PROBLEM TO SOLVE = Exactly as written, copy the lines that run from the start of the data below to the line containing "Proof. unfold rows_for.", both ends included.

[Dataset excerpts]
================
Lemma inserts_rows_for (b : Block) (results : list (string * ProcessedTx)) :
  map (fun r => INSERT_TX (insertTx_args b (fst r) (snd r))) results
  = map INSERT_TX (rows_for b results).
Proof. unfold rows_for. rewrite map_map. reflexivity. Qed.

Lemma slice_batch (i : nat) (txs : list string) :
  slice i (i + batchSize) txs = firstn batchSize (skipn i txs).
Proof. unfold slice. f_equal. lia. Qed.

Lemma skipn_batch (i : nat) (txs : list string) :
  skipn (i + batchSize) txs = skipn batchSize (skipn i txs).
Proof. rewrite skipn_skipn. f_equal. lia. Qed.

Lemma skipn_exhausted (i : nat) (txs : list string) :
  (i <? length txs)%nat = false -> skipn i txs = [].
Proof. intros H. apply Nat.ltb_ge in H. apply skipn_all2. exact H. Qed.

Lemma tx_loop_fulfilled (E : Env) (b : Block) (db : Store) (txs : list string) :
  forall (fuel i : nat) (s : Store) (log : list Stmt) results,
  (length txs <= i + fuel)%nat ->
  resolve_all E (skipn i txs) = Some results ->
  existsb (query_rejects E) (seq (length log) (length results)) = false ->
  existsb (fun r => height r =? block_number b) (blocks s) = true ->
  tx_loop E b fuel i txs (txn db s log)
  = (Fulfilled tt,
     txn db (fold_left apply_write (map INSERT_TX (rows_for b results)) s)
         (log ++ map INSERT_TX (rows_for b results))).
Proof.
  induction fuel as [|fuel IH]; intros i s log results Hfuel Hres Hf Hp.
  - rewrite skipn_all2 in Hres by lia. injection Hres as <-.
    simpl. rewrite app_nil_r. reflexivity.
  - cbn [tx_loop]. destruct (i <? length txs)%nat eqn:Hi.
    + rewrite slice_batch.
      rewrite <- (firstn_skipn batchSize (skipn i txs)), resolve_all_app in Hres.
      destruct (resolve_all E (firstn batchSize (skipn i txs))) as [r1|] eqn:R1;
        [|discriminate].
      destruct (resolve_all E (skipn batchSize (skipn i txs))) as [r2|] eqn:R2;
        [|discriminate].
      injection Hres as <-.
      rewrite length_app, existsb_seq_app in Hf.
      apply orb_false_elim in Hf. destruct Hf as [Hf1 Hf2].
      rewrite inserts_rows_for. unfold bind.
      rewrite query_all_rows_fulfilled.
      * rewrite (IH (i + batchSize)%nat _ _ r2).
        -- rewrite rows_for_app, map_app, fold_left_app, app_assoc. reflexivity.
        -- unfold batchSize. lia.
        -- rewrite skipn_batch. exact R2.
        -- rewrite length_app, length_map, rows_for_length. exact Hf2.
        -- rewrite tx_writes_blocks. exact Hp.
      * rewrite rows_for_length. exact Hf1.
      * apply rows_for_parent. exact Hp.
    + rewrite skipn_exhausted in Hres by exact Hi. injection Hres as <-.
      simpl. rewrite app_nil_r. reflexivity.
Qed.

Lemma tx_loop_rejected (E : Env) (b : Block) (db : Store) (txs : list string) :
  forall (fuel i : nat) (s : Store) (log : list Stmt),
  (length txs <= i + fuel)%nat ->
  existsb (fun r => height r =? block_number b) (blocks s) = true ->
  match resolve_all E (skipn i txs) with
  | Some results =>
      existsb (query_rejects E) (seq (length log) (length results)) = true
  | None => True
  end ->
  fst (tx_loop E b fuel i txs (txn db s log)) = Rejected.
Proof.
  induction fuel as [|fuel IH]; intros i s log Hfuel Hp Hbad.
  - rewrite skipn_all2 in Hbad by lia. discriminate.
  - cbn [tx_loop]. destruct (i <? length txs)%nat eqn:Hi.
    + rewrite slice_batch.
      rewrite <- (firstn_skipn batchSize (skipn i txs)), resolve_all_app in Hbad.
      destruct (resolve_all E (firstn batchSize (skipn i txs))) as [r1|] eqn:R1;
        [|reflexivity].
      rewrite inserts_rows_for. unfold bind.
      destruct (existsb (query_rejects E) (seq (length log) (length r1))) eqn:Hf1.
      * pose proof (query_all_rows_rejected E db (rows_for b r1) s log) as Hq.
        rewrite rows_for_length in Hq.
        specialize (Hq Hf1 (rows_for_parent b r1 s Hp)).
        destruct (query_all E _ _) as [r0 c1]. simpl in Hq. subst r0. reflexivity.
      * rewrite query_all_rows_fulfilled;
          [| rewrite rows_for_length; exact Hf1 | apply rows_for_parent; exact Hp].
        apply IH.
        -- unfold batchSize. lia.
        -- rewrite tx_writes_blocks. exact Hp.
        -- rewrite skipn_batch.
           destruct (resolve_all E (skipn batchSize (skipn i txs))) as [r2|];
             [|exact I].
           rewrite length_app, existsb_seq_app, Hf1 in Hbad. simpl in Hbad.
           rewrite length_app, length_map, rows_for_length. exact Hbad.
    + rewrite skipn_exhausted in Hbad by exact Hi. discriminate.
Qed.

Lemma tx_loop_open (E : Env) (b : Block) (db : Store) (txs : list string) :
  forall (fuel i : nat) (c : Client),
  open_on db c -> open_on db (snd (tx_loop E b fuel i txs c)).
Proof.
  induction fuel as [|fuel IH]; intros i c Hc; [exact Hc|].
  cbn [tx_loop]. destruct (i <? length txs)%nat; [|exact Hc].
  destruct (resolve_all E (slice i (i + batchSize) txs)) as [r1|]; [|exact Hc].
  rewrite inserts_rows_for. unfold bind.
  pose proof (query_all_open E db _ c (inserts_of_rows (rows_for b r1)) Hc) as H1.
  destruct (query_all E _ c) as [r0 c1]. simpl in H1.
  destruct r0; [apply IH|]; exact H1.
Qed.

(** ** [storeBlock] as a whole *)

Lemma rejects_split (f : nat -> bool) (n : nat) :
  existsb f (seq 0 (n + 3))
  = f 0%nat || (f 1%nat || (existsb f (seq 2 n) || f (n + 2)%nat)).
Proof.
  replace (n + 3)%nat with (S (S (n + 1))) by lia.
  cbn [seq existsb]. rewrite existsb_seq_app. simpl.
  rewrite orb_false_r. replace (S (S n)) with (n + 2)%nat by lia. reflexivity.
Qed.

Lemma tx_loop_of_block (E : Env) (b : Block) :
  match block_transactions b with
  | Some (t :: ts) => tx_loop E b (length (t :: ts)) 0 (t :: ts)
  | _ => ret tt
  end
  = tx_loop E b (length (tx_ids b)) 0 (tx_ids b).
Proof.
  unfold tx_ids. destruct (block_transactions b) as [[|t ts]|]; reflexivity.
Qed.

Lemma block_row_present (b : Block) (s : Store) :
  existsb (fun r => height r =? block_number b)
          (blocks (apply_write s (INSERT_BLOCK (insertBlock_args b)))) = true.
Proof.
  pose proof (apply_write_settled (INSERT_BLOCK (insertBlock_args b)) s) as [H _].
  apply existsb_exists. exists (insertBlock_args b). split; [exact H|].
  simpl. apply Z.eqb_refl.
Qed.

(** The [try] block fulfils when nothing stands in its way ... *)
Lemma storeBlock_try_fulfilled (E : Env) (db : Store) (b : Block) (rows : list TxRow) :
  resolved_rows E b = Some rows ->
  existsb (query_rejects E) (seq 0 (length rows + 3)) = false ->
  hash_taken (insertBlock_args b) (blocks db) = false ->
  storeBlock_try E b (connect db)
  = (Fulfilled tt,
     {| committed := fold_left apply_write (writes b rows) db;
        pending := None; aborted := false;
        sent := BEGIN :: writes b rows ++ [COMMIT] |}).
Proof.
  unfold resolved_rows. intros R F T.
  destruct (resolve_all E (tx_ids b)) as [results|] eqn:Res; [|discriminate].
  injection R as <-.
  rewrite rejects_split in F.
  apply orb_false_elim in F. destruct F as [F0 F].
  apply orb_false_elim in F. destruct F as [F1 F].
  apply orb_false_elim in F. destruct F as [F2 F3].
  rewrite rows_for_length in F2, F3.
  unfold storeBlock_try, bind.
  rewrite query_begin by exact F0.
  rewrite query_insert_block by assumption.
  rewrite tx_loop_of_block.
  rewrite (tx_loop_fulfilled E b db (tx_ids b) _ 0%nat _ _ results).
  - rewrite query_commit.
    + unfold writes. simpl. reflexivity.
    + rewrite length_app, length_map, rows_for_length. simpl.
      replace (S (S (length results))) with (length results + 2)%nat by lia.
      exact F3.
  - lia.
  - exact Res.
  - exact F2.
  - apply block_row_present.
Qed.

(** ... and rejects otherwise, the committed rows being untouched. *)
Lemma storeBlock_try_rejected (E : Env) (db : Store) (b : Block) :
  match resolved_rows E b with
  | Some rows =>
      existsb (query_rejects E) (seq 0 (length rows + 3))
      || hash_taken (insertBlock_args b) (blocks db) = true
  | None => True
  end ->
  exists c, storeBlock_try E b (connect db) = (Rejected, c) /\ committed c = db.
Proof.
  unfold resolved_rows. intros Hbad.
  unfold storeBlock_try, bind.
  destruct (query_rejects E 0) eqn:F0.
  { unfold query at 1. simpl. rewrite F0. eexists. split; reflexivity. }
  rewrite query_begin by exact F0.
  destruct (query_rejects E 1) eqn:F1.
  { unfold query at 1. simpl. rewrite F1. eexists. split; reflexivity. }
  destruct (hash_taken (insertBlock_args b) (blocks db)) eqn:T.
  { unfold query at 1, txn. simpl. rewrite F1.
    unfold visible, fail_stmt. simpl. rewrite T.
    eexists. split; reflexivity. }
  rewrite query_insert_block by assumption.
  rewrite tx_loop_of_block.
  set (s1 := apply_write db (INSERT_BLOCK (insertBlock_args b))).
  set (log1 := [BEGIN] ++ [INSERT_BLOCK (insertBlock_args b)]).
  pose proof (tx_loop_open E b db (tx_ids b) (length (tx_ids b)) 0
                (txn db s1 log1) (txn_open db s1 log1)) as Hopen.
  assert (existsb (fun r => height r =? block_number b) (blocks s1) = true)
    as Hparent by apply block_row_present.
  destruct (resolve_all E (tx_ids b)) as [results|] eqn:Res.
  - rewrite orb_false_r, rows_for_length, rejects_split, F0, F1 in Hbad.
    simpl in Hbad.
    destruct (existsb (query_rejects E) (seq 2 (length results))) eqn:F2.
    + pose proof (tx_loop_rejected E b db (tx_ids b) (length (tx_ids b)) 0
                    s1 log1 (Nat.le_refl _) Hparent) as Hrej.
      simpl skipn in Hrej. rewrite Res in Hrej. specialize (Hrej F2).
      destruct (tx_loop E b _ 0 _ _) as [r c]. simpl in Hrej, Hopen. subst r.
      exists c. split; [reflexivity | apply Hopen].
    + simpl in Hbad.
      rewrite (tx_loop_fulfilled E b db (tx_ids b) _ 0%nat _ _ results);
        [| lia | exact Res | exact F2 | exact Hparent].
      match goal with
      | |- context [query E COMMIT ?c] =>
          assert (query_rejects E (length (sent c)) = true) as F3;
          [| rewrite (query_rejected_eq E COMMIT c F3);
             eexists; split; reflexivity]
      end.
      unfold txn, log1. cbn [sent].
      rewrite !length_app, length_map, rows_for_length. simpl.
      replace (S (S (length results))) with (length results + 2)%nat by lia.
      exact Hbad.
  - pose proof (tx_loop_rejected E b db (tx_ids b) (length (tx_ids b)) 0
                  s1 log1 (Nat.le_refl _) Hparent) as Hrej.
    simpl skipn in Hrej. rewrite Res in Hrej. specialize (Hrej I).
    destruct (tx_loop E b _ 0 _ _) as [r c]. simpl in Hrej, Hopen. subst r.
    exists c. split; [reflexivity | apply Hopen].
Qed.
================
SOLVED PROBLEM =
Lemma inserts_rows_for (b : Block) (results : list (string * ProcessedTx)) :
  map (fun r => INSERT_TX (insertTx_args b (fst r) (snd r))) results
  = map INSERT_TX (rows_for b results).
Proof. unfold rows_for. rewrite map_map. reflexivity. Qed.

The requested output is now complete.